Certainly there is more to being a great place to live than economic conditions, but please note that the alleged 5th best place to live in America has a 7.8% unemployment rate. You know McKinney, TX is doing well because that's a full two percent below the national average. Way to go, McKinney!

It is remarkable how efficiently our economic betters – including the worker ants in the media conglomerates – have normalized the 10% unemployment rate. That is, the 10% "official" (U3) rate. Nevermind the U6 rate currently over 16%, which still probably understates reality. But I digress. Arguing that 7.8% is good because it is less than 10% is like…well, let's do Katrina metaphors two days in a row. It would be like leaving New Orleans flooded rather than draining it and then selling real estate with an argument like, "Our competitors' houses are under 10 feet of water. Ours are only under seven!"

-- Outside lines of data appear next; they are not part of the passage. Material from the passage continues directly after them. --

(* ===== verification/Shaper.v ===== *)
(** * The traffic shaper of the main loops ([serverloop.c], [clientloop.c])

    [process_output] of the server and the second half of the body of the
    client's main loop decide, each time the process wakes up, whether and how
    much to write, and switch between the three modes (plain, CS-BuFLO,
    super-trace).  Both are written out here, over the parts that the two
    source files share word for word.  [shaper] holds their static variables;
    the counters that are only ever written ([old_...], [new_...], [pre_rate])
    and the log file are left out.  [writable] is
    [FD_ISSET(connection_out, writeset)]. *)

From S2P Require Import Prelude ByteOrder Buffer Crc32 Deattack Stdio SuperTrace HashMap Csbuflo.
From S2P Require Import CipherMac Packet PacketWrite.

Section Shaper.
Context `{Crypto}.

Record shaper := mkShaper {
  conn : ssh;
  tau : Z;
  truly_idle : Z;
  time_to_write : Z;
  idle_start : Z;
  total_sent_bytes : Z;
  target_sent_bytes : Z;
  outbuf_remain : Z;
  boundary : Z;
  cur_total_realincoming_bytes : Z;
  cur_total_realsent_bytes : Z;
  deadlock_start : Z;
  waiting_for_a_packet : Z;
  last_item : option STPAIR   (* [item] of [client_loop], which outlives a round *)
}.
#[export] Instance eta_shaper : Eta shaper := λ s,
  {| conn := conn s; tau := tau s; truly_idle := truly_idle s; time_to_write := time_to_write s;
     idle_start := idle_start s; total_sent_bytes := total_sent_bytes s;
     target_sent_bytes := target_sent_bytes s; outbuf_remain := outbuf_remain s;
     boundary := boundary s; cur_total_realincoming_bytes := cur_total_realincoming_bytes s;
     cur_total_realsent_bytes := cur_total_realsent_bytes s; deadlock_start := deadlock_start s;
     waiting_for_a_packet := waiting_for_a_packet s; last_item := last_item s |}.

(** ** Access *)

Definition on_conn {A} (m : M ssh A) : M shaper A := λ s,
  '(a, c) ← m (conn s); Ok (a, s <| conn := c |>).
Definition flag {A} (f : globals → A) : M shaper A := gets (λ s, f (g (conn s))).
Definition setg (f : globals → globals) : M shaper unit := on_conn (modG f).
Definition setg_try (f : globals → outcome globals) : M shaper unit :=
  on_conn (gl ← gets g; gl ← liftO (f gl); modify (λ s, s <| g := gl |>)).
Definition clock : M shaper Z := on_conn get_current_time_usecs.
Definition notify (f : notify_flag) : M shaper unit :=
  on_conn (_ ← packet_send_notify 4 f; packet_send).

(** The rate goes back to its initial value. *)
Definition reset_rate : M shaper unit :=
  _ ← modify (λ s, s <| tau := INITIAL_TAU |>);
  on_conn (set_packet_tau INITIAL_TAU).

(** ** Parts that both sides share *)

(** [if (get_unload_flag() == 1) ...] *)
Definition handle_unload (now : Z) : M shaper unit :=
  u ← flag unload_flag;
  when (u =? 1)
    (m ← flag stmode;
     _ ← (if m =? 0 then
            _ ← modify (λ s, s <| time_to_write := now |>);
            _ ← on_conn (set_updated_time now);
            reset_rate
          else setg (set_trans_padded_remaining 2560));
     setg unset_unload_flag).

(** [should_send]. *)
Definition may_send (now : Z) (item : option STPAIR) (writable : bool) : M shaper bool :=
  ttw ← gets time_to_write;
  m ← flag stmode;
  mret (if now <? ttw then (m =? 1) && (if item is Some _ then false else true) && writable else writable).

(** Waiting for the data that the trace expects from the other side: the bytes
    of this item to send now.  [on_deadlock] is what the client does in
    addition when it has waited for five seconds. *)
Definition wait_for_data (on_deadlock : globals → globals) (expected_data cursize : Z) : M shaper Z :=
  cur_received ← flag received_sofar;
  if cur_received <? expected_data then
    deadlock_now ← clock;
    _ ← modify (λ s, s <| waiting_for_a_packet := 1 |>
                       <| deadlock_start := if deadlock_start s =? 0 then deadlock_now else deadlock_start s |>);
    start ← gets deadlock_start;
    _ ← when (u64 (start + 5000000) <=? deadlock_now)
          (_ ← setg on_deadlock;
           modify (λ s, s <| waiting_for_a_packet := 0 |> <| deadlock_start := 0 |>));
    w ← gets waiting_for_a_packet;
    if w =? 1 then _ ← on_conn (set_packet_tau 0); mret 0
    else _ ← modify (λ s, s <| waiting_for_a_packet := 0 |> <| deadlock_start := 0 |>); mret cursize
  else
    _ ← modify (λ s, s <| waiting_for_a_packet := 0 |> <| deadlock_start := 0 |>);
    _ ← when (0 <? expected_data)
          (setg (set_received_sofar (if expected_data <=? cur_received then cur_received - expected_data else 0)));
    mret cursize.

(** [set_w2w(get_w2w() + cursize)] *)
Definition schedule_bytes (cursize : Z) : M shaper unit := setg (λ gl, set_w2w (w2w gl + cursize) gl).

(** The counters start anew when the channel falls idle or the mode changes. *)
Definition reset_counters : M shaper unit :=
  modify (λ s, s <| total_sent_bytes := 0 |> <| cur_total_realincoming_bytes := 0 |>
                 <| cur_total_realsent_bytes := 0 |>).

(** The end of the trace: [go_normal] is what a side does besides changing to
    plain mode. *)
Definition trace_end (go_normal : M shaper unit) (now outbuf_len : Z) : M shaper unit :=
  _ ← modify (λ s, s <| waiting_for_a_packet := 0 |>);
  _ ← on_conn (set_packet_tau (10 * INITIAL_TAU));
  onload ← flag onload_flag;
  tend ← flag sent_tend;
  w ← flag w2w;
  _ ← when ((tend =? 0) && (w =? 0)) (_ ← notify N_tend; setg set_sent_tend);
  te ← flag transcript_end;
  w ← flag w2w;
  when ((te =? 1) && (w =? 0))
    (if negb (onload =? 1) then
       idle ← flag st_idle_start;
       if idle =? 0 then setg (set_st_idle_start now)
       else if 0 <? outbuf_len then
         _ ← modify (λ s, s <| tau := INITIAL_TAU |>);
         _ ← reset_counters;
         _ ← modify (λ s, s <| boundary := INITIAL_BOUNDARY |>);
         _ ← setg (set_stmode 0);
         _ ← modify (λ s, s <| idle_start := now |>);
         on_conn (set_packet_tau INITIAL_TAU)
       else when (2000000 <=? u64 (now - idle)) (_ ← go_normal; setg (set_stmode (-1)))
     else _ ← go_normal; setg (set_stmode (-1))).

(** [(long)pow(2, ceil(log2(v / 1.0)))], 0 for [v = 0].  Floating point is not
    modelled: this takes the ceiling of the double precision logarithm to be
    that of the exact one, which holds for the counts of bytes below 2^48 or so
    and can fail for a larger count just above a power of two. *)
Definition pow_ceil_log2 (v : Z) : outcome Z :=
  if v <? 0 then Fault else if v =? 0 then Ok 0 else Ok (2 ^ Z.log2_up v).

(** [base*(int)ceil(total/1.0/base)]; a quotient that is no [int] has no
    defined conversion. *)
Definition round_up_to (base total : Z) : outcome Z :=
  let q := - ((- total) / base) in
  if (q <? - 2 ^ 31) || (INT_MAX <? q) then Fault else Ok (i64 (base * q)).

(** How many bytes are to be sent in all when the channel is idle, and what to
    write now. *)
Definition set_target (outbuf_len : Z) : M shaper unit :=
  total ← gets total_sent_bytes;
  if total =? 0 then
    _ ← modify (λ s, s <| target_sent_bytes := 0 |>);
    setg (set_w2w 0)
  else
    inc ← gets cur_total_realincoming_bytes;
    base ← liftO (pow_ceil_log2 inc);
    let base := if base =? 0 then 2 else base in
    target ← liftO (round_up_to base total);
    _ ← modify (λ s, s <| target_sent_bytes := target |>);
    when ((total <=? target) && (target - total <? TARGET_QUEUE_LEN)) (setg (set_w2w outbuf_len)).

(** The measurements of the gap are dropped. *)
Definition reset_gap : M shaper unit :=
  _ ← setg (set_tstart_set 0); _ ← setg (set_tend_set 0);
  _ ← setg (set_ts_start 0); setg (set_ts_end 0).

(** Whether the padding goal has been reached. *)
Definition near_target : M shaper bool :=
  target ← gets target_sent_bytes;
  total ← gets total_sent_bytes;
  mret ((total <? target + TARGET_QUEUE_LEN) && (target <? total + TARGET_QUEUE_LEN)).

(** The gap between two real messages, after a write in CS-BuFLO mode. *)
Definition measure_gap (is_client cur_ts sent padded_junk : Z) : M shaper unit :=
  a ← flag tstart_set; b ← flag tend_set; t0 ← flag ts_start; t1 ← flag ts_end;
  _ ← when (negb (a =? 0) && negb (b =? 0) && (t0 <? t1))
        (real ← gets cur_total_realsent_bytes;
         _ ← setg_try (update_tau_interval t0 t1 real is_client);
         _ ← modify (λ s, s <| cur_total_realsent_bytes := 0 |>);
         _ ← setg (set_tstart_set 0);
         setg (set_tend_set 0));
  a ← flag tstart_set;
  _ ← when (a =? 0) (_ ← setg (set_tstart_set 1); setg (set_ts_start cur_ts));
  _ ← when (padded_junk <? sent)
        (modify (λ s, s <| cur_total_realsent_bytes := cur_total_realsent_bytes s + (sent - padded_junk) |>));
  real ← gets cur_total_realsent_bytes;
  when (TARGET_QUEUE_LEN <=? real)
    (_ ← modify (λ s, s <| cur_total_realsent_bytes := real - TARGET_QUEUE_LEN |>);
     setg_try (insert_time cur_ts)).

(** [tau = update_tau_median(tau, &boundary, total_sent_bytes)] *)
Definition adapt_rate : M shaper unit :=
  t ← gets tau; b ← gets boundary; total ← gets total_sent_bytes; gl ← flag id;
  '((t, b), gl) ← liftO (update_tau_median t b total gl);
  _ ← setg (λ _, gl);
  _ ← modify (λ s, s <| tau := t |> <| boundary := b |>);
  on_conn (set_packet_tau t).

(** The write and the accounts. *)
Definition write_and_account (is_client : Z) (fuel : nat) (outbuf_len incoming_real_data : Z) : M shaper unit :=
  rem0 ← on_conn output_buffer_len;
  _ ← on_conn (packet_write_poll fuel);
  ttw ← on_conn (gets packet_time_to_write);
  _ ← modify (λ s, s <| time_to_write := ttw |>);
  junk ← flag padded_junk;
  remain ← on_conn output_buffer_len;
  let sent := i32 (rem0 + junk - remain) in
  _ ← modify (λ s, s <| outbuf_remain := remain |>
                     <| total_sent_bytes := i64 (total_sent_bytes s + sent) |>
                     <| cur_total_realincoming_bytes :=
                          i64 (cur_total_realincoming_bytes s + incoming_real_data) |>);
  cur_ts ← clock;
  m ← flag stmode;
  _ ← when ((m =? 0) && negb (outbuf_len =? 0)) (measure_gap is_client cur_ts sent junk);
  m ← flag stmode;
  when (m =? 0) adapt_rate.

(** Not the time to write: new data ends the idle state. *)
Definition not_sending (outbuf_len : Z) : M shaper unit :=
  modify (λ s, if outbuf_remain s <? outbuf_len then s <| truly_idle := 0 |> else s).

(** ** The server *)

(** An item of the trace in super-trace mode. *)
Definition server_item (item : STPAIR) (outbuf_len : Z) : M shaper unit :=
  let cursize := psize item in
  _ ← on_conn (set_packet_tau (ptime item));
  fc ← flag first_client;
  cursize ← (if fc =? 1
             then _ ← setg unset_first_client;
                  mret (if cursize <? outbuf_len then outbuf_len else cursize)
             else mret cursize);
  n ← wait_for_data id (expected item) cursize;
  schedule_bytes n.

(** [item && (onload == 0 || should_jump_trans_end(arc4random() % 100) == 0)] *)
Definition plays_on (item : option STPAIR) : M shaper bool :=
  onload ← flag onload_flag;
  if item is Some _ then
    if onload =? 0 then mret true
    else
      r ← on_conn arc4random;
      gl ← flag id;
      let '(jump, gl) := should_jump_trans_end (r mod 100) gl in
      _ ← setg (λ _, gl);
      mret (jump =? 0)
  else mret false.

Definition server_normal : M shaper unit := notify N_normal.

Definition server_trace (now outbuf_len : Z) : M shaper unit :=
  w ← gets waiting_for_a_packet;
  _ ← when (w =? 0) (setg_try (move_to_next_st_item 1));
  item ← flag cur_item;
  go ← plays_on item;
  match item, go with
  | Some item, true => server_item item outbuf_len
  | _, _ => trace_end server_normal now outbuf_len
  end.

(** The padding of a page is complete. *)
Definition server_padded : M shaper unit :=
  _ ← reset_counters;
  _ ← modify (λ s, s <| truly_idle := 1 |>);
  _ ← setg unset_paddingdone_flag;
  _ ← modify (λ s, s <| boundary := INITIAL_BOUNDARY |>);
  _ ← modify (λ s, s <| tau := INITIAL_TAU |>);
  _ ← setg (set_w2w TARGET_QUEUE_LEN);
  _ ← on_conn (set_packet_tau INITIAL_TAU);
  _ ← reset_gap;
  _ ← notify N_normal;
  setg (set_stmode (-1)).

(** An idle channel in CS-BuFLO mode. *)
Definition server_idle (outbuf_len : Z) : M shaper unit :=
  near ← near_target;
  _ ← when ((outbuf_len <=? 32) && near) server_padded;
  set_target outbuf_len.

(** [get_stmode() == 0 && channel_idle(...)] *)
Definition csbuflo_step (idle_action : M shaper unit) (outbuf_len : Z) : M shaper unit :=
  m ← flag stmode;
  when (m =? 0)
    (_ ← setg (set_w2w TARGET_QUEUE_LEN);
     now ← clock;
     r ← gets outbuf_remain; i ← gets idle_start; gl ← flag id;
     let '(cidle, i) := channel_idle now outbuf_len r i gl in
     _ ← modify (λ s, s <| idle_start := i |>);
     when (negb (cidle =? 0)) idle_action).

(** The part of [process_output] that writes to the connection. *)
Definition process_output (fuel : nat) (writable : bool) : M shaper unit :=
  now ← clock;
  _ ← handle_unload now;
  outbuf_len ← on_conn output_buffer_len;
  r ← gets outbuf_remain;
  let incoming_real_data := if r <? outbuf_len then i32 (outbuf_len - r) else 0 in
  should_send ← may_send now None writable;
  if should_send : bool then
    m ← flag stmode;
    _ ← when (m =? 1) (server_trace now outbuf_len);
    when writable
      (_ ← modify (λ s, s <| truly_idle := 0 |>);
       _ ← csbuflo_step (server_idle outbuf_len) outbuf_len;
       write_and_account 0 fuel outbuf_len incoming_real_data)
  else not_sending outbuf_len.

(** ** The client *)

(** The lock file that keeps other pages from loading is removed. *)
Definition client_normal : M shaper unit :=
  n ← flag server_entering_normal;
  when (n =? 1) (setg unset_server_entering_normal).

(** The first burst carries the URL, the second waits for its
    acknowledgement. *)
Definition client_item (item : STPAIR) (outbuf_len : Z) : M shaper unit :=
  let cursize := i32 (0 - psize item) in
  _ ← on_conn (set_packet_tau (ptime item));
  fc ← flag first_client;
  sc ← flag second_client;
  ack ← flag urlack;
  '(expected_data, cursize) ←
    (if fc =? 1 then
       _ ← setg unset_first_client;
       _ ← setg set_second_client;
       mret (expected item, if cursize <? outbuf_len then outbuf_len else cursize)
     else if sc =? 1 then
       if ack =? 1 then _ ← setg unset_urlack; _ ← setg unset_second_client; mret (expected item, cursize)
       else mret (INT_MAX, cursize)
     else mret (expected item, cursize));
  n ← wait_for_data unset_second_client expected_data cursize;
  schedule_bytes n.

Definition client_trace (now outbuf_len : Z) : M shaper unit :=
  w ← gets waiting_for_a_packet;
  _ ← when (w =? 0) (setg_try (move_to_next_st_item 0));
  item ← flag cur_item;
  _ ← modify (λ s, s <| last_item := item |>);
  go ← plays_on item;
  match item, go with
  | Some item, true => client_item item outbuf_len
  | _, _ => trace_end client_normal now outbuf_len
  end.

Definition client_padded : M shaper unit :=
  _ ← reset_counters;
  _ ← modify (λ s, s <| truly_idle := 1 |>);
  _ ← notify N_paddingdone;
  _ ← modify (λ s, s <| boundary := INITIAL_BOUNDARY |>);
  _ ← reset_rate;
  _ ← reset_gap;
  _ ← client_normal;
  setg (set_stmode (-1)).

Definition client_idle (outbuf_len : Z) : M shaper unit :=
  near ← near_target;
  _ ← when ((outbuf_len =? 0) && near) client_padded;
  set_target outbuf_len.

Definition client_output (fuel : nat) (writable : bool) : M shaper unit :=
  now ← clock;
  _ ← handle_unload now;
  outbuf_len ← on_conn output_buffer_len;
  r ← gets outbuf_remain;
  let incoming_real_data := if r <? outbuf_len then i32 (outbuf_len - r) else 0 in
  item ← gets last_item;
  should_send ← may_send now item writable;
  if should_send : bool then
    m ← flag stmode;
    _ ← when (m =? 1) (client_trace now outbuf_len);
    _ ← modify (λ s, s <| truly_idle := 0 |>);
    _ ← csbuflo_step (client_idle outbuf_len) outbuf_len;
    write_and_account 1 fuel outbuf_len incoming_real_data
  else not_sending outbuf_len.

End Shaper.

I don't like putting on the Art Bell-esque Official Crazy Guy Hattm very much, but there certainly is a concerted effort being made by the political and economic elite of the U.S. and western Europe to take advantage of the current conditions to do what they have been trying to do since the Great Depression. Lower the standard of living for the little people. Make the labor force more compliant, riddled with fear bordering on desperation, and with (even) less bargaining power. And above all else, dismantle what remains of the social safety net.

As our Bi-Partisan Pud Pulling Deficit Reduction Committee nears the end of several months of wasting time and money before earnestly telling us we need to cut Social Security and Medicare – what an unexpected outcome! – the Senate refuses to extend additional "funemployment" benefits to Americans out of work. It's like the anti-New Dealers of the 1930s are finally getting to see all of their wet dreams come true. More unemployment! Lower taxes! (Wait, I forgot – tax cuts create jobs! Except when they don't!) No more handouts! Deregulation! Huzzah! Let's all go over to Henry Clay Frick's house and beat servants to death for sport!

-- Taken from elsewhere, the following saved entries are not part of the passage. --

(** What an end knows of the other, whose first [n] messages it has received. *)
Record informed (n : nat) (other s : cstate) : Prop := {
  in_n : (n ≤ length (sent other))%nat;
  in_1 : compat20 = false →
    (ieof1 (rid other) ∈ take n (sent other) ↔ O s = 1 ∨ O s = 3) ∧
    (oclose1 (rid other) ∈ take n (sent other) ↔ I s = 3);
  in_2 : compat20 = true → flag CHAN_LOCAL (ch s) = false ∧
    (close2 (rid other) ∈ take n (sent other) ↔ flag CHAN_CLOSE_RCVD (ch s) = true);
  in_honest : honest (errors s)
}.

Lemma sent2_nodup s : sent2 s → NoDup (sent s) ∧ ∀ m, m ∈ sent s → m = eof2 (rid s) ∨ m = eow2 (rid s) ∨ m = close2 (rid s).
Proof.
  intros [_ (pre & -> & Hn & Ho & _) _ _ _]. destruct (flag _ _).
  - split.
    + apply NoDup_snoc; [done|]. intros Hin. by destruct (Ho _ Hin).
    + intros m [Hm| ->]%elem_snoc; [destruct (Ho _ Hm)|]; auto.
  - rewrite app_nil_r. split; [done|]. intros m Hm. destruct (Ho _ Hm); auto.
Qed.

Lemma step_appends df e s s' :
  disciplined compat20 s → step compat20 df e s = Ok (tt, s') → (∃ new, sent s' = sent s ++ new) ∧ rid s' = rid s.
Proof.
  unfold disciplined. destruct compat20; intros Hd E.
  - destruct (step2 df e s (o2_halves _ Hd)) as (s1 & E1 & Ht). rewrite E1 in E. injection E as <-.
    destruct (t2_sent _ _ _ Ht) as (new & ? & _). split; [by exists new|apply (t2_rid _ _ _ Ht)].
  - destruct (step1 df e s (o1_range _ Hd)) as (s1 & i' & o' & new & errs & E1 & Hr & _). rewrite E1 in E. injection E as <-.
    split; [exists new; apply (rs_sent _ _ _ _ _ _ Hr)|apply (rs_rid _ _ _ _ _ _ Hr)].
Qed.

(** What an end knows stays true while the other end goes on. *)
Lemma informed_other df e n s s' k :
  disciplined compat20 s → step compat20 df e s = Ok (tt, s') → informed n s k → informed n s' k.
Proof.
  intros Hd E [Hn H1 H2 Hh]. destruct (step_appends df e s s' Hd E) as [[new Hs] Hr].
  split; rewrite ?Hr, ?Hs; [rewrite length_app; lia|rewrite take_app_le by done; assumption..|done].
Qed.

Lemma informed_local df e n other s s' :
  disciplined compat20 s → local e → step compat20 df e s = Ok (tt, s') → informed n other s → informed n other s'.
Proof.
  intros Hd Hl E [Hn H1 H2 Hh]. unfold disciplined in Hd. destruct compat20 eqn:E20.
  - destruct (step2 df e s (o2_halves _ Hd)) as (s1 & E1 & [_ _ _ Tl _ Tr _ (errs & Te & Th)]). rewrite E1 in E. injection E as <-.
    assert (is_oclose e = false) as Eo by (by destruct e). rewrite Eo in *. cbn [andb] in Tr. rewrite orb_false_r in Tr.
    split; [done|congruence|intros _; rewrite Tl, Tr; by apply H2|rewrite Te; apply honest_app; [done|by apply Th]].
  - destruct (step1 df e s (o1_range _ Hd)) as (s1 & i' & o' & new & errs & E1 & [Ri Ro _ Re _ _ _] & Ht). rewrite E1 in E. injection E as <-.
    assert (is_oclose e = false ∧ is_ieof e = false) as [Eo Ei] by (by destruct e). rewrite Eo, Ei in Ht.
    destruct (H1 eq_refl) as [Hi Ho].
    assert (honest errs ∧ (O s = 1 ∨ O s = 3 ↔ o' = 1 ∨ o' = 3) ∧ (I s = 3 ↔ i' = 3)) as (He & Hoo & Hii).
    { destruct Ht; try done; subst; (split; [first [done|apply honest_nil]|lia]). }
    split; [done|intros _; by rewrite Ri, Ro, <- Hoo, <- Hii|congruence|rewrite Re; by apply honest_app].
Qed.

I knew we had it in us as a society to wearily accept 10% as the new benchmark for unemployment. After all, it's not like we can do anything about it, right?!? I have to admit that I am a little surprised how quickly the transition took place, though. The collapse of our economy is not yet 24 months old and already we're back to tax cuts being the answer, regulation being the problem, and the unemployed being Welfare Queens. We knew we would get back to this rhetoric eventually, but logically it would happen after the recovery. You know, wait for the crisis to pass before reinstating the conditions that created it. I guess I am an optimist at heart, because I didn't think the top 10% were brazen enough to double down on this rhetoric as we continue sinking. Looks like that was naive of me.